Ltac share_fields :=
  cbn [sc_name sc_path sc_path_sz sc_flags sc_veto_list sc_vfs_path sc_refcount
       sc_create_mask sc_directory_mask sc_force_create_mode
       sc_force_directory_mode sc_force_uid sc_force_gid
       set_name set_path set_path_sz set_flags set_veto_list set_vfs_path
       set_refcount set_create_mask set_directory_mask set_force_create_mode
       set_force_directory_mode set_force_uid set_force_gid].

Lemma construct_disk env name resp strs rest pats vfs h t tr :
  is_pipe env resp = false ->
  (forall i, alloc_ok env i = true) ->
  (forall i, kern_path env i (resp_path resp) = (0, vfs)) ->
  resp_veto_list resp = pack strs ++ rest ->
  Forall pattern_string strs ->
  consumed strs (to_int (resp_veto_list_sz resp)) = Some pats ->
  exists evs,
    construct env name resp (mk_state h t tr)
    = Ok (Some (fresh (dom h)),
          mk_state
            (<[fresh (dom h) :=
                 mk_share (Some name) (Some (resp_path resp))
                   (Z.of_nat (length (resp_path resp)) mod 2 ^ 32)
                   (resp_flags resp) (rev pats) vfs 1
                   (resp_create_mask resp) (resp_directory_mask resp)
                   (resp_force_create_mode resp) (resp_force_directory_mode resp)
                   (resp_force_uid resp) (resp_force_gid resp)]> h)
            t (tr ++ evs)).
Proof.
  intros Hpipe Hok Hkp Hbuf Hstrs Hc.
  unfold construct. rewrite bind_unfold, ksmbd_alloc_share_unfold, Hok. cbv beta iota.
  set (q := fresh (dom h)).
  do 4 run1. rewrite Hok. do 2 run1.
  unfold test_share_config_flag; cbn [sc_flags set_name set_veto_list set_refcount set_flags].
  fold (is_pipe env resp). rewrite Hpipe. cbn [negb].
  run1. rewrite Hok. do 8 run1.
  rewrite bind_unfold, Hbuf.
  match goal with
  | |- context [parse_veto_list env q _ _ (mk_state (<[q := ?s]> h) t ?tr1)] =>
      destruct (parse_veto_list_packed_run env q rest strs _ pats s h t tr1
                  Hok Hstrs (to_int_lt _) Hc) as [evs Hrun]
  end.
  rewrite Hrun. cbv beta iota. run1.
  cbn [sc_path]. share_fields. rewrite Z.eqb_refl.
  rewrite bind_unfold, bind_unfold, call_kern_path_unfold, Hkp. cbv beta iota.
  cbn [fst snd]. rewrite Z.eqb_refl.
  run1. rewrite ret_unfold. cbv beta iota. run1.
  share_fields. rewrite Z.eqb_refl. cbn [negb orb].
  rewrite ret_unfold, app_nil_r.
  destruct (ksmbd_alloc_mem env) as [a1 a2 a3 a4 a5 a6 a7 a8 a9 a10 a11 a12 a13].
  share_fields.
  rewrite <- !app_assoc. eexists. reflexivity.
Qed.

——————————

Show every line from the entries above in which "Some" appears.

Result of this task:
  consumed strs (to_int (resp_veto_list_sz resp)) = Some pats ->
    = Ok (Some (fresh (dom h)),
                 mk_share (Some name) (Some (resp_path resp))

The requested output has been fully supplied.